Rachel Steele Pregnant [work] 🆕
And Ariadne? She sleeps soundly, one tiny fist curled around the compass, dreaming of a father who is never really gone—just waiting at the next threshold, for the right moment to step through.
The town noticed, of course. Mrs. Albright from the bakery left a pie on her doorstep with a note that said, “No ring, no shame, dear. Just tell us who.” The librarian, Mr. Chen, offered books on single motherhood, which Rachel politely declined. Only Elias, the reclusive clockmaker, looked at her with knowing, ancient eyes. “The child’s father isn’t gone,” he said one afternoon, not looking up from his gears. “He’s just… between places.” rachel steele pregnant
The night she went into labor, a storm unlike any other hit Harrowfield. The rain fell sideways. The wind howled in chords, not screams. And as Rachel pushed, sweating and roaring, the compass grew hot against her chest. The room filled with the scent of wet earth and distant thunder. Juniper never left her side, purring like a tiny engine. And Ariadne
Now, the shop has a new section: “Lost Things Found.” And on the counter, next to the ancient compass, is a baby blanket, woven with threads that seem to shimmer between colors. Rachel Steele is no longer just the woman who finds lost things. She is the woman who found the impossible. Chen, offered books on single motherhood, which Rachel
It wasn’t supposed to be possible. The doctors had been clear years ago—a condition, a slim chance, a gentle apology.

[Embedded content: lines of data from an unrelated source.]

(** The life of a soft-deletable model: [Delete] keeps every row and stamps
    those of the key, which no default query reads any more and [OnlyTrashed]
    reads; [Restore] clears the stamp, so that what was there is read again;
    [ForceDelete] removes the rows of the key and no other. *)
Theorem soft_delete_life {E} leaf before `{!Database leaf before} (fault : list event -> option E) hook s table pk f now m d b :
  (forall l, fault l = None) -> (forall n m, hook n m = Ok m) ->
  PrimaryKey s = Some pk -> DeletedAt s = Some f -> Column f <> Column pk -> f_Index f <> f_Index pk ->
  now <> Nil -> is_scalar (field pk m) = true -> o_schema b = s ->
  let key r := get r (Column pk) = field pk m in
  exists d1 d2 d3,
    Delete leaf fault hook s table now m d = (Ok (set_field f now m), d1) /\
    Restore leaf fault s table (set_field f now m) d1 = (Ok (set_field f (zero (fun _ => 0%nat) (Type_ f)) (set_field f now m)), d2) /\
    ForceDelete leaf fault hook s table m d = (Ok m, d3) /\
    length (rows d1) = length (rows d) /\
    (forall r, r ∈ rows d1 -> key r -> (trashed b = trashedDefault -> r ∉ select_rows leaf before (scopedQB b) (rows d1)) /\
                                      (trashed b = trashedOnly -> in_scope b r)) /\
    (forall i r, rows d !! i = Some r -> exists r2, rows d2 !! i = Some r2 /\
       (~ key r -> r2 = r) /\ (key r -> get r2 (Column f) = Nil /\ forall c, c <> Column f -> get r2 c = get r c)) /\
    (forall r, r ∈ rows d3 <-> r ∈ rows d /\ ~ key r).
Proof.
  intros Hq Hh Hpk Hf Hcol Hidx Hnow Hv Hb key.
  destruct (soft_delete_run leaf fault hook Hq Hh s table pk f now m d Hpk Hf) as [H1 R1].
  destruct (Delete leaf fault hook s table now m d) as [x1 d1] eqn:E1. cbn [fst snd] in H1, R1. subst x1.
  destruct (restore_run leaf fault Hq s table pk f (set_field f now m) d1 Hpk Hf) as [H2 R2].
  destruct (Restore leaf fault s table (set_field f now m) d1) as [x2 d2] eqn:E2. cbn [fst snd] in H2, R2. subst x2.
  destruct (force_delete_run leaf fault hook Hq Hh s table pk m d Hpk) as [H3 R3].
  destruct (ForceDelete leaf fault hook s table m d) as [x3 d3] eqn:E3. cbn [fst snd] in H3, R3. subst x3.
  rewrite field_set_ne in R2 by done. pose proof (key_holds leaf before table pk (field pk m)) as Hk.
  exists d1, d2, d3. split_and!; try done.
  - rewrite R1. apply length_map.
  - intros r Hin Hr.
    assert (Hdel : get r (Column f) = now).
    { rewrite R1 in Hin. apply list_elem_of_fmap in Hin as (r0 & -> & Hin0). destruct (holds leaf _ r0) eqn:Hr0.
      - rewrite get_union_singleton. by rewrite decide_True.
      - exfalso. apply not_true_iff_false in Hr0. apply Hr0. by apply Hk. }
    split; intros Ht.
    + intros [_ Hsel]%selected_sub. apply (scoped_holds leaf before) in Hsel as [_ Hs]. unfold in_scope in Hs.
      rewrite Hb, Hf, Ht in Hs. congruence.
    + unfold in_scope. rewrite Hb, Hf, Ht. congruence.
  - intros i r Hr. rewrite R2, R1. unfold at_key. rewrite map_map, list_lookup_fmap, Hr. cbn [fmap option_fmap option_map]. eexists. split; [done |].
    destruct (holds leaf (wheres (by_key table pk (field pk m))) r) eqn:Hr0.
    + assert (Hkey : key r) by by apply Hk. assert (Hkey' : get ({[Column f := now]} ∪ r) (Column pk) = field pk m).
      { rewrite get_union_singleton, decide_False by done. exact Hkey. }
      apply Hk in Hkey' as ->; [| done]. split; [done |]. intros _. split; [by rewrite get_union_singleton, decide_True |].
      intros c Hc. by rewrite !get_union_singleton, !decide_False by done.
    + rewrite Hr0. split; [done |]. intros Hkey. apply Hk in Hkey; [| done]. congruence.
  - intros r. rewrite R3, list_elem_of_In, filter_In, <- list_elem_of_In. split; intros [Hin Hn]; (split; [done |]).
    + intros Hkey. apply Hk in Hkey; [| done]. apply negb_true_iff in Hn. congruence.
    + destruct (holds leaf (wheres (by_key table pk (field pk m))) r) eqn:Hr; [| done]. by apply Hk in Hr.
Qed.

(** ** What is stored is read back *)

Section ReadBack.
Context {E : Type} (casts_Get : string -> option (cast E)) (assign : gotype -> any -> option any) (s : Schema).
Context (Hcols : NoDup (map Column (Fields s))) (Hidx : NoDup (map f_Index (Fields s))).
Context (Hcast : forall f, f ∈ Fields s -> Cast f = "").

Lemma inj_in {A B} (h : A -> B) l x y : NoDup (map h l) -> x ∈ l -> y ∈ l -> h x = h y -> x = y.
Proof.
  induction l as [|z l IH]; [by intros _ H%not_elem_of_nil |]. simpl. rewrite list.NoDup_cons. intros [Hz Hl] Hx Hy Heq.
  apply elem_of_cons in Hx as [->|Hx], Hy as [->|Hy].
  - done.
  - exfalso. apply Hz. rewrite Heq. by apply (list_elem_of_fmap_2 h).
  - exfalso. apply Hz. rewrite <- Heq. by apply (list_elem_of_fmap_2 h).
  - by apply IH.
Qed.

Lemma FieldByColumn_in c f : FieldByColumn c s = Some f -> f ∈ Fields s /\ Column f = c.
Proof.
  unfold FieldByColumn, last_such. intros [Hin Hc]%find_some. apply in_rev, list_elem_of_In in Hin. by apply String.eqb_eq in Hc.
Qed.

Lemma FieldByColumn_spec f : f ∈ Fields s -> FieldByColumn (Column f) s = Some f.
Proof.
  intros Hin. destruct (FieldByColumn (Column f) s) as [g|] eqn:E'.
  - apply FieldByColumn_in in E' as [Hg Hc]. f_equal. by apply (inj_in Column (Fields s)).
  - unfold FieldByColumn, last_such in E'. eapply find_none in E'; [| apply in_rev; rewrite rev_involutive; by apply list_elem_of_In].
    by rewrite String.eqb_refl in E'.
Qed.

Lemma collect_spec keep fs m out :
  fs ⊆ Fields s -> NoDup (map Column fs) ->
  exists vs, collect_values casts_Get keep fs m out = Ok vs /\
    (forall f, f ∈ fs -> persisted f = true -> keep f = true -> vs !! Column f = Some (field f m)) /\
    (forall c, (forall f, f ∈ fs -> persisted f = true -> keep f = true -> Column f <> c) -> vs !! c = out !! c).
Proof.
  revert out. induction fs as [|f fs IH]; intros out Hsub Hnd.
  { exists out. split_and!; [done | by intros f H%not_elem_of_nil | done]. }
  simpl in Hnd. apply list.NoDup_cons in Hnd as [Hf Hnd]. cbn [collect_values]. assert (Hsub' : fs ⊆ Fields s) by set_solver.
  destruct (persisted f && keep f) eqn:Hk.
  - apply andb_prop in Hk as [Hp Hk]. rewrite Hp, Hk. simpl. unfold castToDB. rewrite (Hcast f), String.eqb_refl by set_solver.
    destruct (IH (<[Column f := field f m]> out) Hsub' Hnd) as (vs & -> & H1 & H2). exists vs. split_and!; [done | |].
    + intros g [->|Hg]%elem_of_cons Hgp Hgk; [| by apply H1]. rewrite H2; [by rewrite lookup_insert, decide_True by done |].
      intros h Hh _ _ Heq. apply Hf. rewrite <- Heq. by apply (list_elem_of_fmap_2 Column).
    + intros c Hc. rewrite H2 by (intros g Hg; apply Hc; by right). rewrite lookup_insert_ne; [done |]. apply Hc; [by left | done | done].
  - assert (Hskip : negb (persisted f) || negb (keep f) = true) by by destruct (persisted f), (keep f). rewrite Hskip.
    destruct (IH out Hsub' Hnd) as (vs & -> & H1 & H2). exists vs. split_and!; [done | |].
    + intros g [->|Hg]%elem_of_cons Hgp Hgk; [by rewrite Hgp, Hgk in Hk | by apply H1].
    + intros c Hc. apply H2. intros g Hg. apply Hc. by right.
Qed.

Lemma hydrate_spec (w : Field -> any) cs m :
  NoDup (map fst cs) ->
  (forall c raw f, (c, raw) ∈ cs -> f ∈ Fields s -> Column f = c -> assign (Type_ f) raw = Some (w f)) ->
  exists m', hydrate_columns casts_Get assign s m cs = Ok m' /\
    forall f, f ∈ Fields s -> (Column f ∈ map fst cs -> field f m' = w f) /\ (Column f ∉ map fst cs -> field f m' = field f m).
Proof.
  revert m. induction cs as [|[c raw] cs IH]; intros m Hnd Hw.
  { exists m. split; [done |]. intros f Hf. split; [by intros H%not_elem_of_nil | done]. }
  simpl in Hnd. apply list.NoDup_cons in Hnd as [Hc Hnd]. cbn [hydrate_columns]. unfold hydrate_column.
  destruct (FieldByColumn c s) as [g|] eqn:Hg.
  - apply FieldByColumn_in in Hg as [Hg Hgc]. rewrite (Hcast g Hg), (Hw c raw g) by (try (by left); done). simpl negb.
    destruct (IH (set_field g (w g) m) Hnd) as (m' & -> & H). { intros c' raw' f Hin. apply Hw. by right. }
    exists m'. split; [done |]. intros f Hf. destruct (H f Hf) as [H1 H2]. simpl. rewrite elem_of_cons.
    destruct (decide (Column f ∈ map fst cs)) as [Hin|Hout]; [split; [intros _; by apply H1 | naive_solver] |]. split.
    + intros [Heq|]; [| done]. assert (f = g) as -> by (apply (inj_in Column (Fields s)); congruence). by rewrite H2, field_set_eq.
    + intros Hno. rewrite H2 by done. apply field_set_ne. intros Heq. apply Hno. left.
      assert (g = f) as <- by by apply (inj_in f_Index (Fields s)). done.
  - destruct (IH m Hnd) as (m' & -> & H). { intros c' raw' f Hin. apply Hw. by right. }
    exists m'. split; [done |]. intros f Hf. destruct (H f Hf) as [H1 H2]. simpl. rewrite elem_of_cons.
    assert (Hne : Column f <> c). { intros <-. by rewrite FieldByColumn_spec in Hg. }
    split; [intros [?|?]; [done | by apply H1] | intros Hno; apply H2; naive_solver].
Qed.

(** A row that holds a model's columns reads back as the model. *)
Lemma row_reads_back (r : dbrow) m :
  (forall f, f ∈ Fields s -> persisted f = true -> r !! Column f = Some (field f m)) ->
  (forall f, f ∈ Fields s -> persisted f = false -> r !! Column f = None) ->
  (forall f, f ∈ Fields s -> persisted f = true -> assign (Type_ f) (field f m) = Some (field f m)) ->
  exists m', hydrate casts_Get assign s r = Ok m' /\ forall f, f ∈ Fields s -> persisted f = true -> field f m' = field f m.
Proof.
  intros Hr Hno Ha. destruct (hydrate_spec (fun f => field f m) (map_to_list r) ∅) as (m' & Hm & H).
  - apply NoDup_fst_map_to_list.
  - intros c raw f Hin Hf <-. apply elem_of_map_to_list in Hin. destruct (persisted f) eqn:Hp; [| by rewrite Hno in Hin].
    rewrite Hr in Hin by done. injection Hin as <-. by apply Ha.
  - exists m'. split; [done |]. intros f Hf Hp. apply H; [done |]. apply list_elem_of_fmap. exists (Column f, field f m).
    split; [done |]. apply elem_of_map_to_list. by apply Hr.
Qed.
End ReadBack.

(** What the round trip asks of a schema: columns and paths are not shared, no
    field is cast, only the key auto-increments and its type holds the numbers
    the database chooses. *)
Record plain_schema (s : Schema) (next_id : list dbrow -> Z) : Prop := {
  ps_columns : NoDup (map Column (Fields s));
  ps_paths : NoDup (map f_Index (Fields s));
  ps_casts f : f ∈ Fields s -> Cast f = "";
  ps_auto f : f ∈ Fields s -> IsAutoIncrement f = true -> PrimaryKey s = Some f /\ Reflect.isIntegerKind (Type_ f) = true;
  ps_key pk : PrimaryKey s = Some pk -> persisted pk = true;
  ps_id pk n : PrimaryKey s = Some pk -> Reflect.isIntegerKind (Type_ pk) = true -> n = 0 \/ (exists t, n = next_id t) ->
    convert_id (Type_ pk) n = Int n }.

Definition stamped (s : Schema) (now : any) (m : model) : model := stamp_zero (UpdatedAt s) now (stamp_zero (CreatedAt s) now m).

(** A row that holds exactly the persisted columns of a model. *)
Definition row_of (s : Schema) (r : dbrow) (m : model) : Prop :=
  (forall f, f ∈ Fields s -> persisted f = true -> r !! Column f = Some (field f m)) /\
  (forall f, f ∈ Fields s -> persisted f = false -> r !! Column f = None).

Section SaveRun.
Context {E : Type} (leaf : dbrow -> condition -> bool) (before : list orderClause -> dbrow -> dbrow -> bool).
Context `{!Database leaf before}.
Context (fault : list event -> option E) (hook : string -> model -> result E model) (casts_Get : string -> option (cast E)).
Context (next_id : list dbrow -> Z).
Context (quiet_fault : forall l, fault l = None) (quiet_hook : forall n m, hook n m = Ok m).
Context (s : Schema) (Hs : plain_schema s next_id).

Lemma PrimaryKey_in pk : PrimaryKey s = Some pk -> pk ∈ Fields s.
Proof. unfold PrimaryKey. intros [H _]%find_some. by apply list_elem_of_In. Qed.

Lemma column_ne f g : f ∈ Fields s -> g ∈ Fields s -> f <> g -> Column f <> Column g.
Proof. intros Hf Hg Hne Heq. apply Hne. by apply (inj_in Column (Fields s)); [apply ps_columns in Hs | | |]. Qed.

Lemma path_ne f g : f ∈ Fields s -> g ∈ Fields s -> f <> g -> f_Index f <> f_Index g.
Proof. intros Hf Hg Hne Heq. apply Hne. by apply (inj_in f_Index (Fields s)); [apply ps_paths in Hs | | |]. Qed.

Lemma same_or_not f g : f ∈ Fields s -> g ∈ Fields s -> f = g \/ f <> g.
Proof.
  intros Hf Hg. destruct (decide (Column f = Column g)) as [Heq|Hne]; [left | right; congruence].
  by apply (inj_in Column (Fields s)); [apply ps_columns in Hs | | |].
Qed.

Lemma collectValues_spec m :
  exists vs, collectValues casts_Get s m = Ok vs /\
    (forall f, f ∈ Fields s -> persisted f = true -> IsAutoIncrement f && IsZero (field f m) = false -> vs !! Column f = Some (field f m)) /\
    (forall f, f ∈ Fields s -> persisted f = false \/ IsAutoIncrement f && IsZero (field f m) = true -> vs !! Column f = None).
Proof.
  pose proof (ps_columns _ _ Hs) as Hc.
  destruct (collect_spec casts_Get s Hc (ps_paths _ _ Hs) (ps_casts _ _ Hs) (fun f => negb (IsAutoIncrement f && IsZero (field f m))) (Fields s) m ∅)
    as (vs & Hvs & H1 & H2); [done | done |].
  exists vs. split_and!; [exact Hvs | |].
  - intros f Hf Hp Hz. apply H1; [done | done |]. by rewrite Hz.
  - intros f Hf Hno. rewrite H2; [by rewrite lookup_empty |]. intros g Hg Hp Hk Heq.
    assert (g = f) as -> by (apply (inj_in Column (Fields s)); done). apply negb_true_iff in Hk. destruct Hno; congruence.
Qed.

Rachel had made peace with it, channeling all her quiet nurturing into the dusty relics and the stray cat, Juniper, who slept on the cash register. The father was a ghost in the most literal sense: a fleeting, beautiful summer affair with a traveling cartographer named Leo, who had vanished into the misty moors one September morning and never returned. No number worked. No address existed. He was as real as a myth.